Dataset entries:
'''
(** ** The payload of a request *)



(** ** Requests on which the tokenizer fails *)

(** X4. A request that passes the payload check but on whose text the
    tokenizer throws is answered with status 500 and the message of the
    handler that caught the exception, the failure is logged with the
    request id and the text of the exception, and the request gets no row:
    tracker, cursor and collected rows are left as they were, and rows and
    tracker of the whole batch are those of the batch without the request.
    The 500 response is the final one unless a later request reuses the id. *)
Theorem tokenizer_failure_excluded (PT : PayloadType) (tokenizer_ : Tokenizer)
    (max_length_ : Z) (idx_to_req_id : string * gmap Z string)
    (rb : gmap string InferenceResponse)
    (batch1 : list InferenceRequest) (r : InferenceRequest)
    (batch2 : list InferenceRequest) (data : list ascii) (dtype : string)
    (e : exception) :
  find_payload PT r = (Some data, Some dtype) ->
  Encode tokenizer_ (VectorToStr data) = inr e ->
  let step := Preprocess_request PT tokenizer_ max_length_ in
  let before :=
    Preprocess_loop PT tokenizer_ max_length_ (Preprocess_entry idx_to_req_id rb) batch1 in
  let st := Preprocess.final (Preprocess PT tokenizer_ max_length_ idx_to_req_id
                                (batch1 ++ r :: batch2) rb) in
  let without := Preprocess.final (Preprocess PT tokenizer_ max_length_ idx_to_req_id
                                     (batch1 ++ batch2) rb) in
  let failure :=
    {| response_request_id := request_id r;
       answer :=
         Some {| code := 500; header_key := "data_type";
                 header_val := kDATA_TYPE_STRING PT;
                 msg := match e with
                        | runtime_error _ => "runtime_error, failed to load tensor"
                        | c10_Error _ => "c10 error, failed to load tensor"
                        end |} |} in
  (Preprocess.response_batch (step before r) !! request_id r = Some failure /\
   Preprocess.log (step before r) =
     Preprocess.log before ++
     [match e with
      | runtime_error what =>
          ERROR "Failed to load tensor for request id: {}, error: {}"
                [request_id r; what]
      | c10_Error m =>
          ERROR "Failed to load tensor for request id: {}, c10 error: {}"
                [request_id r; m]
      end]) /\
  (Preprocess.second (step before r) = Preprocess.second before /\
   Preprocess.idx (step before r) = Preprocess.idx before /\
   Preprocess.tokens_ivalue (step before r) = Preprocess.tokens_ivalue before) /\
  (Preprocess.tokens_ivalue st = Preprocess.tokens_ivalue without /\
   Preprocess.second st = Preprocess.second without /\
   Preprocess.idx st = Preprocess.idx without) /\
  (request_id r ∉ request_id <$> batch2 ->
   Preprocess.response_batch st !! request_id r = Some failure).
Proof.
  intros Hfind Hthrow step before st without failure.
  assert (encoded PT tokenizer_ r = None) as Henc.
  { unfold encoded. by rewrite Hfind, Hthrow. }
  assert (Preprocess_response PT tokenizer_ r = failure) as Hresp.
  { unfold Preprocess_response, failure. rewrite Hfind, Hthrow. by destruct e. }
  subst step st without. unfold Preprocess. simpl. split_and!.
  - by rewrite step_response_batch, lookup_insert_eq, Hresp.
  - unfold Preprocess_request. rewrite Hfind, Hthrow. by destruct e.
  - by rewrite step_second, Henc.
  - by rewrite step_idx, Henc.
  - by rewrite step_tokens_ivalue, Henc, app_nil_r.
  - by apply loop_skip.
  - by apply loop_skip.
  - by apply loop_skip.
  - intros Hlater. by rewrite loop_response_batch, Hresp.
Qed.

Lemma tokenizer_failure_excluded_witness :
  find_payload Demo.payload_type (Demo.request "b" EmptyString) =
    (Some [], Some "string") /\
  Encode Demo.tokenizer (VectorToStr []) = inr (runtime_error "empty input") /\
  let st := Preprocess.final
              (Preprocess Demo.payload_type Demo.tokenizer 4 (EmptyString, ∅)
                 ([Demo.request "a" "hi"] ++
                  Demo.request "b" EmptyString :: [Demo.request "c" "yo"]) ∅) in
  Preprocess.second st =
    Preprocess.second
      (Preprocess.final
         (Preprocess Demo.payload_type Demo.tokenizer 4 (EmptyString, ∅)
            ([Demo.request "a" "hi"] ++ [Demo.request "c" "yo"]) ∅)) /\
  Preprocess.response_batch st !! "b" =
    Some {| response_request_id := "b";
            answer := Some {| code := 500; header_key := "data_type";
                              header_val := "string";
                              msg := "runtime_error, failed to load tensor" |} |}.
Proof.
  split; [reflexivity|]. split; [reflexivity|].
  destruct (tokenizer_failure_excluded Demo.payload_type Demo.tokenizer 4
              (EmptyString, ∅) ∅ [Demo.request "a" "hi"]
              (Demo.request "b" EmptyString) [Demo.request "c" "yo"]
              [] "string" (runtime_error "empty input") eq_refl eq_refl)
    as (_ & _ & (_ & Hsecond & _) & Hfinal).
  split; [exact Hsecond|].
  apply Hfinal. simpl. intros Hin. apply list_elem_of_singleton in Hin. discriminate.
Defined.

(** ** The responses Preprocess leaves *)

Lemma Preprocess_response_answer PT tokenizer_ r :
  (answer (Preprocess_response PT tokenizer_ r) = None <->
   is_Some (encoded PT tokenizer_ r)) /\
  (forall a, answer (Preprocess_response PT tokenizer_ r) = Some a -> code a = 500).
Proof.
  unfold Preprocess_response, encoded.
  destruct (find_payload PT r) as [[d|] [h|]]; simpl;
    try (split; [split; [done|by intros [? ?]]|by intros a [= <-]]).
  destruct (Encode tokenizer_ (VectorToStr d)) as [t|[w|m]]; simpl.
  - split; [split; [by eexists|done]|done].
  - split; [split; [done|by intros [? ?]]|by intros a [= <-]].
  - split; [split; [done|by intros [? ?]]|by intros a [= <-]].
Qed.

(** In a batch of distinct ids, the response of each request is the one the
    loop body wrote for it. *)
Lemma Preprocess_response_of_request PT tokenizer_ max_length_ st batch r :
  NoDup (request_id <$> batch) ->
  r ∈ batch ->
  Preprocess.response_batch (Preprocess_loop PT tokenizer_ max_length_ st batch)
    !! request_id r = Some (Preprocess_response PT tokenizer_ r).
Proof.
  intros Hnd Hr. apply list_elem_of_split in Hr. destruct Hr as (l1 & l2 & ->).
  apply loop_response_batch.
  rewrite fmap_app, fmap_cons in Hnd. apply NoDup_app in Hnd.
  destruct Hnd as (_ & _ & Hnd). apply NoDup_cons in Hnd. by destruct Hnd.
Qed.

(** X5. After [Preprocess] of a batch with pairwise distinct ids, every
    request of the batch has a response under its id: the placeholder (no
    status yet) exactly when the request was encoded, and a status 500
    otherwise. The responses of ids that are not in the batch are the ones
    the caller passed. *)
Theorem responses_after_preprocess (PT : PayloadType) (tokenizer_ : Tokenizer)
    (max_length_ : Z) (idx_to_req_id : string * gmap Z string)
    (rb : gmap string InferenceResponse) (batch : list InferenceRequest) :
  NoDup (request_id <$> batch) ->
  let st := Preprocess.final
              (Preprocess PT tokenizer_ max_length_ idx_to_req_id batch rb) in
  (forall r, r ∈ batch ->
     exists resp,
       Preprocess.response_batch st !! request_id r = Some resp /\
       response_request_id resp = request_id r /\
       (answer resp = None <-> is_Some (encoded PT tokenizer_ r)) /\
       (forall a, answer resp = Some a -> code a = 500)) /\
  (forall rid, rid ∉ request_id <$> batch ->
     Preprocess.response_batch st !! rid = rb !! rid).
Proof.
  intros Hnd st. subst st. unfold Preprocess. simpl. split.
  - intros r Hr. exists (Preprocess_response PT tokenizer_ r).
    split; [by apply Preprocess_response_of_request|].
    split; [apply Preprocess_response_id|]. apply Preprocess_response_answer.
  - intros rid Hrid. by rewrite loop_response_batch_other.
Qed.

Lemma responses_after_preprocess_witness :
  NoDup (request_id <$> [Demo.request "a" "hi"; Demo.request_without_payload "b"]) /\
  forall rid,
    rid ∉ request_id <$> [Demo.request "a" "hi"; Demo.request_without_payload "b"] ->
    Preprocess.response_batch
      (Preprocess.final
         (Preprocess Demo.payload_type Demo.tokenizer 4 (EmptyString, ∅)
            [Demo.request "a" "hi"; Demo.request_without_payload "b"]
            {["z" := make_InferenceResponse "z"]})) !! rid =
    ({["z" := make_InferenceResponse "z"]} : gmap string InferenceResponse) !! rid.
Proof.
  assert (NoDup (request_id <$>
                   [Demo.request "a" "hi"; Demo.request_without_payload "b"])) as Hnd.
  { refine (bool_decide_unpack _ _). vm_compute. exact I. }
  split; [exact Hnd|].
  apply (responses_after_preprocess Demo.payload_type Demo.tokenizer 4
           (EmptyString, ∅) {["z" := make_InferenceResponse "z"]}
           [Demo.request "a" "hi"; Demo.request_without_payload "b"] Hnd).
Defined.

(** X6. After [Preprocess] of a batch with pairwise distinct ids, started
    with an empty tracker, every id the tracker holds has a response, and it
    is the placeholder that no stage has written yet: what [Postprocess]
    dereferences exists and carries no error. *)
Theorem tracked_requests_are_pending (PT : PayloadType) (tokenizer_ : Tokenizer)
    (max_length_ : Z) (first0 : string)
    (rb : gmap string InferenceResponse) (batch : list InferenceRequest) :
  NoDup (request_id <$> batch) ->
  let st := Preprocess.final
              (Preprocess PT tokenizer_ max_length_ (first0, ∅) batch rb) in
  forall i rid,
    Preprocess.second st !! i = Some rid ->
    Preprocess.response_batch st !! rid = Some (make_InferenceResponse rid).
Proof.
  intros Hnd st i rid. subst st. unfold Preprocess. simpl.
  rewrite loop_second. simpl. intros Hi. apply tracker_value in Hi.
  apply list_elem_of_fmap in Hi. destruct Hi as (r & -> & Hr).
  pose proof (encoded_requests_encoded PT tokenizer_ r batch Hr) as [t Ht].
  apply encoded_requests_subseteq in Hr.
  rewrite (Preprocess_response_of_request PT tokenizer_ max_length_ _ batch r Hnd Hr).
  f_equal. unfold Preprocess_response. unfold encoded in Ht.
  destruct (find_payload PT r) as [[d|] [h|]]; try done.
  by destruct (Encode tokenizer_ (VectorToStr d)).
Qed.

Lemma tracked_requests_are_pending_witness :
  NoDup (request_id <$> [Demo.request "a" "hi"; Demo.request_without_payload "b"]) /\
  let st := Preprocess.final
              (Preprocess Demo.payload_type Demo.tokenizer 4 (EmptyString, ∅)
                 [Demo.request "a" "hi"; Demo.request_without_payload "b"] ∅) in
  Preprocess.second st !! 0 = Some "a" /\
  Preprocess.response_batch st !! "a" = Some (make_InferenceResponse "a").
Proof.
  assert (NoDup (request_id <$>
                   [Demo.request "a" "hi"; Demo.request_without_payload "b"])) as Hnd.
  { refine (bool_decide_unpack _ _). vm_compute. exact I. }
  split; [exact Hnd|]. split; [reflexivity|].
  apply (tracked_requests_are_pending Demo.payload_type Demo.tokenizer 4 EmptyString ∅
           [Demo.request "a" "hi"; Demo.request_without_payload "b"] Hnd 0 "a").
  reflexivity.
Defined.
'''
'''
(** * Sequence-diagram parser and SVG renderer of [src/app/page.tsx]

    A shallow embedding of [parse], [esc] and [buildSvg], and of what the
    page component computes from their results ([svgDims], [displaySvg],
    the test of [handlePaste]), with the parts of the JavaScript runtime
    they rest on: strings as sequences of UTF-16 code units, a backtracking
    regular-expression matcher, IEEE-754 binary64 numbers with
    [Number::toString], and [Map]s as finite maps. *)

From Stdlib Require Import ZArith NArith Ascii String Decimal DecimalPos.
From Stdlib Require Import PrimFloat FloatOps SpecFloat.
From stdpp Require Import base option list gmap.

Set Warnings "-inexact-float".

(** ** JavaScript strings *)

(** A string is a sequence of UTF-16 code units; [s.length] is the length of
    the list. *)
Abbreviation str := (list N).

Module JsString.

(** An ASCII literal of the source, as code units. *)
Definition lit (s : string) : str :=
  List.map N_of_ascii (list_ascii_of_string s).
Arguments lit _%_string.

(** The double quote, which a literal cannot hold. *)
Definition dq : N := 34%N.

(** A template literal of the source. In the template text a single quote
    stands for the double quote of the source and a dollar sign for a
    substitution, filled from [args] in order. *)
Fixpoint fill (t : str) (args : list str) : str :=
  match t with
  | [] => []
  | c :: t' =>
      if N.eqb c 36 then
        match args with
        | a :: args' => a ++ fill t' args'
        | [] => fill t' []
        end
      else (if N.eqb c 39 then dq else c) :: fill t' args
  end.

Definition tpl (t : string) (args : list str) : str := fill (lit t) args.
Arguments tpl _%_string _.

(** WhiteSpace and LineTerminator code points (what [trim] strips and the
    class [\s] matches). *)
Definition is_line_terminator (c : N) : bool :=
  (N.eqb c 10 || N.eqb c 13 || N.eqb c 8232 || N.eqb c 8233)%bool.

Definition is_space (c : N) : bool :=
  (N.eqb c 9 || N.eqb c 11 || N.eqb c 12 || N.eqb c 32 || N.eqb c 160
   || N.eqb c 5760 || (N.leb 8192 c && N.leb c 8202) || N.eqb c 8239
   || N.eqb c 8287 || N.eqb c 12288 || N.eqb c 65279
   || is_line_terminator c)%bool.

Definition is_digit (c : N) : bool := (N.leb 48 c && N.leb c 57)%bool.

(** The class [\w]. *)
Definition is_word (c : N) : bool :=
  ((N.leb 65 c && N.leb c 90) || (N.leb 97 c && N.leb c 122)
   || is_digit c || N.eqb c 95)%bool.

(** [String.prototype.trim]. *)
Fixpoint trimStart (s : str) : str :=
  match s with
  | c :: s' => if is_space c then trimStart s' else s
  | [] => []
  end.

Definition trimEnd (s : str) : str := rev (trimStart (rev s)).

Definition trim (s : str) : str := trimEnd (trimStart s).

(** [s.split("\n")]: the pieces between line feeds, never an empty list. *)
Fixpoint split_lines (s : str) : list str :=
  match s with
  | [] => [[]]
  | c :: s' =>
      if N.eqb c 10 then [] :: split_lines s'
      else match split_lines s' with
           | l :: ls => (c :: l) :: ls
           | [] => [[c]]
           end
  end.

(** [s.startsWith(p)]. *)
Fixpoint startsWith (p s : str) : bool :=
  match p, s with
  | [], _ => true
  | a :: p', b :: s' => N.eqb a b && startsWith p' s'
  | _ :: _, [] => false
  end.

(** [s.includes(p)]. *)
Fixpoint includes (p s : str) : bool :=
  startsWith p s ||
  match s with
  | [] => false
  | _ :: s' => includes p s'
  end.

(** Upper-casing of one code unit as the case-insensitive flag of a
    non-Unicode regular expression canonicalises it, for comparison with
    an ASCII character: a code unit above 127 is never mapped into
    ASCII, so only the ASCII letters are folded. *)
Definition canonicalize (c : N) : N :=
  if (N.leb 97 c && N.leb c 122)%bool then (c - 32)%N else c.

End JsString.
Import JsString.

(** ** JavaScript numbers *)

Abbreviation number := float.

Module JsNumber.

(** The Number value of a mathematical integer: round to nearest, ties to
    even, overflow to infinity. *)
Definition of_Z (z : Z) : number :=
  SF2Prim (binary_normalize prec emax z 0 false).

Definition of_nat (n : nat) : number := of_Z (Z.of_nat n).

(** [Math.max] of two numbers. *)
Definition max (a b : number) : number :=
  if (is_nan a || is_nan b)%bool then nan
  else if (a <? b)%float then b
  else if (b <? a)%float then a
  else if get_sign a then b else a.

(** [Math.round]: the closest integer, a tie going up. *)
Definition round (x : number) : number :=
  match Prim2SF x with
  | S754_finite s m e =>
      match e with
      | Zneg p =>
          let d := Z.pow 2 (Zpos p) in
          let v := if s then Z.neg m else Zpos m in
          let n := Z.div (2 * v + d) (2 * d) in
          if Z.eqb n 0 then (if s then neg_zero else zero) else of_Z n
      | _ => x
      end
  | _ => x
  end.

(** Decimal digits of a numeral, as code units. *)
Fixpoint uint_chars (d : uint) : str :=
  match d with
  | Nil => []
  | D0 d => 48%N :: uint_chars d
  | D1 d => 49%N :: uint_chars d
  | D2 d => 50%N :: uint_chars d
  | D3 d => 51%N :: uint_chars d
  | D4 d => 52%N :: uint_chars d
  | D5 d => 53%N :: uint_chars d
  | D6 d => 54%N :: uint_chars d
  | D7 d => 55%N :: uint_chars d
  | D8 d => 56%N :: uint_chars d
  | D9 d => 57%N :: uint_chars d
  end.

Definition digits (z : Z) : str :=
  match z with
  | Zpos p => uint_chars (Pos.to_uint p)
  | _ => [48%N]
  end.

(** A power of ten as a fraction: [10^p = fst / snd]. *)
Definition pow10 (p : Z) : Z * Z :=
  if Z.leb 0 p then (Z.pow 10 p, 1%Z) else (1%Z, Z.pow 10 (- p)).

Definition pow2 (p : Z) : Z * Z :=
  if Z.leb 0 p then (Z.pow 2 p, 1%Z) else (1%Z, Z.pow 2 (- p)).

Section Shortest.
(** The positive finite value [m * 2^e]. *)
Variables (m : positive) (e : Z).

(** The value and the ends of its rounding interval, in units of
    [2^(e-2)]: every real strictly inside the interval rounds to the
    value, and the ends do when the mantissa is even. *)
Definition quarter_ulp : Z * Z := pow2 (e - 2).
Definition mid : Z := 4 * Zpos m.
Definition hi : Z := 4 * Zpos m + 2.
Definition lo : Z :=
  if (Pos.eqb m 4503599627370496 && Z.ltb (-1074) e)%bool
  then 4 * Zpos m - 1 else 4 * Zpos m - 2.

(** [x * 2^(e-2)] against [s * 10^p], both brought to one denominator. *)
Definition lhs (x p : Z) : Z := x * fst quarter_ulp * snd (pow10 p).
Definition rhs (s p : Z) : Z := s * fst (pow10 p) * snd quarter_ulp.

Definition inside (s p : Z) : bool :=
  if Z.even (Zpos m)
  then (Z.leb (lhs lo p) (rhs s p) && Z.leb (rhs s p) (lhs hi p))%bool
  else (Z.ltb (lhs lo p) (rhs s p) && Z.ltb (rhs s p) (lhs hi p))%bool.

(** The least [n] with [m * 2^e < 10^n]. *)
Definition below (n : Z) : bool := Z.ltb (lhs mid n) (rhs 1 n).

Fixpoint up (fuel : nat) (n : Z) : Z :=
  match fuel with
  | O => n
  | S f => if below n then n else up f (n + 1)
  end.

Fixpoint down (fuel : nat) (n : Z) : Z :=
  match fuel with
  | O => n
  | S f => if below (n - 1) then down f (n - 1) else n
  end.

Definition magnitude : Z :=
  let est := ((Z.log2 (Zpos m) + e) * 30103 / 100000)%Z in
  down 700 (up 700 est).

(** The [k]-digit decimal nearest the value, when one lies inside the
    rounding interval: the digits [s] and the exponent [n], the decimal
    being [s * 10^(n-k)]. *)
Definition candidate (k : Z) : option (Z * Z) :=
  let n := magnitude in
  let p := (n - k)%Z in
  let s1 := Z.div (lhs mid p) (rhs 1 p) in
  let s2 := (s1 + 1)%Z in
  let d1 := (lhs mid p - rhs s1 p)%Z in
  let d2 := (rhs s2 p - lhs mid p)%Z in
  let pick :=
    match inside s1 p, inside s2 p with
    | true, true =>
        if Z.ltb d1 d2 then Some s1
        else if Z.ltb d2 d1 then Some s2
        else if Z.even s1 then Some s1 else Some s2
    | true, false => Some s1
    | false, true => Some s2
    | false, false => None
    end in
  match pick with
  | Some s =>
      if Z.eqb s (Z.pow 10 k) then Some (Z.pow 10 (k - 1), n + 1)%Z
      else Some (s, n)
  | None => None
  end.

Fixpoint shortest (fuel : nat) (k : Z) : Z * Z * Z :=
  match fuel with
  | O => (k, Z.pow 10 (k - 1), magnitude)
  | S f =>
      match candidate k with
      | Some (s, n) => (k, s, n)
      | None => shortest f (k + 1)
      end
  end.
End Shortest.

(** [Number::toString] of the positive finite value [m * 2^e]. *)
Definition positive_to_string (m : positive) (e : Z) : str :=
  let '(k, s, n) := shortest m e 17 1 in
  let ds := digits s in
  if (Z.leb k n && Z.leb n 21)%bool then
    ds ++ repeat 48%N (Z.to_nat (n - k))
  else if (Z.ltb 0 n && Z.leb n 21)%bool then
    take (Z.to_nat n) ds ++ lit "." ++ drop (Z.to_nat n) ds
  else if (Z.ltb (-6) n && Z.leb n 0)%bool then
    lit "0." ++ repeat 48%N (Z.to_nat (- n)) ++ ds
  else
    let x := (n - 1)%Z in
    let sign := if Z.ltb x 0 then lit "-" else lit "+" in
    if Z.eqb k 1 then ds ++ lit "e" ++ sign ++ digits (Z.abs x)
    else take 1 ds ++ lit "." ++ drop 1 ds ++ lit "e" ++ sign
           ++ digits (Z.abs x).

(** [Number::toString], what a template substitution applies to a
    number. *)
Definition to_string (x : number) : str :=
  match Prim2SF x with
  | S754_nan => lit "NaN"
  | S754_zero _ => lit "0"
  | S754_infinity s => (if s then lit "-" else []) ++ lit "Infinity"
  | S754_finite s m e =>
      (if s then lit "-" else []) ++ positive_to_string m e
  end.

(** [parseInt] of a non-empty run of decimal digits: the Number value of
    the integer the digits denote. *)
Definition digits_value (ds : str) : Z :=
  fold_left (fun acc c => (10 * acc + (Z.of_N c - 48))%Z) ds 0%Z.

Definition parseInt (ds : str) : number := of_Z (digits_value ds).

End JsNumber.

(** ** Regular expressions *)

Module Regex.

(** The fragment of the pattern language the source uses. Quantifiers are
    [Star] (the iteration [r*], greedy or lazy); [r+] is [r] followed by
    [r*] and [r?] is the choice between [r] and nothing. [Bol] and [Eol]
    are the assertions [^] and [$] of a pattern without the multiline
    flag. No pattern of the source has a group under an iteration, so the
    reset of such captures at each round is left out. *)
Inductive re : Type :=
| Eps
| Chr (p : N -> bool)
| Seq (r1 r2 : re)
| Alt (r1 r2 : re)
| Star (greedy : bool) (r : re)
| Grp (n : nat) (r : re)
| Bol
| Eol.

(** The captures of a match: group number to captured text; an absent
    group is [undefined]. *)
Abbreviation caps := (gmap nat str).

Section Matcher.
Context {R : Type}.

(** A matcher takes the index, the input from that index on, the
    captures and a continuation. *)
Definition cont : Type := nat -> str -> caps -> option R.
'''
[Your task] Pull out every line of the entries that includes the word "rewrite".

[Response]
  { unfold encoded. by rewrite Hfind, Hthrow. }
  { unfold Preprocess_response, failure. rewrite Hfind, Hthrow. by destruct e. }
  - by rewrite step_response_batch, lookup_insert_eq, Hresp.
  - unfold Preprocess_request. rewrite Hfind, Hthrow. by destruct e.
  - by rewrite step_second, Henc.
  - by rewrite step_idx, Henc.
  - by rewrite step_tokens_ivalue, Henc, app_nil_r.
  - intros Hlater. by rewrite loop_response_batch, Hresp.
  rewrite fmap_app, fmap_cons in Hnd. apply NoDup_app in Hnd.
  - intros rid Hrid. by rewrite loop_response_batch_other.
  rewrite loop_second. simpl. intros Hi. apply tracker_value in Hi.
  rewrite (Preprocess_response_of_request PT tokenizer_ max_length_ _ batch r Hnd Hr).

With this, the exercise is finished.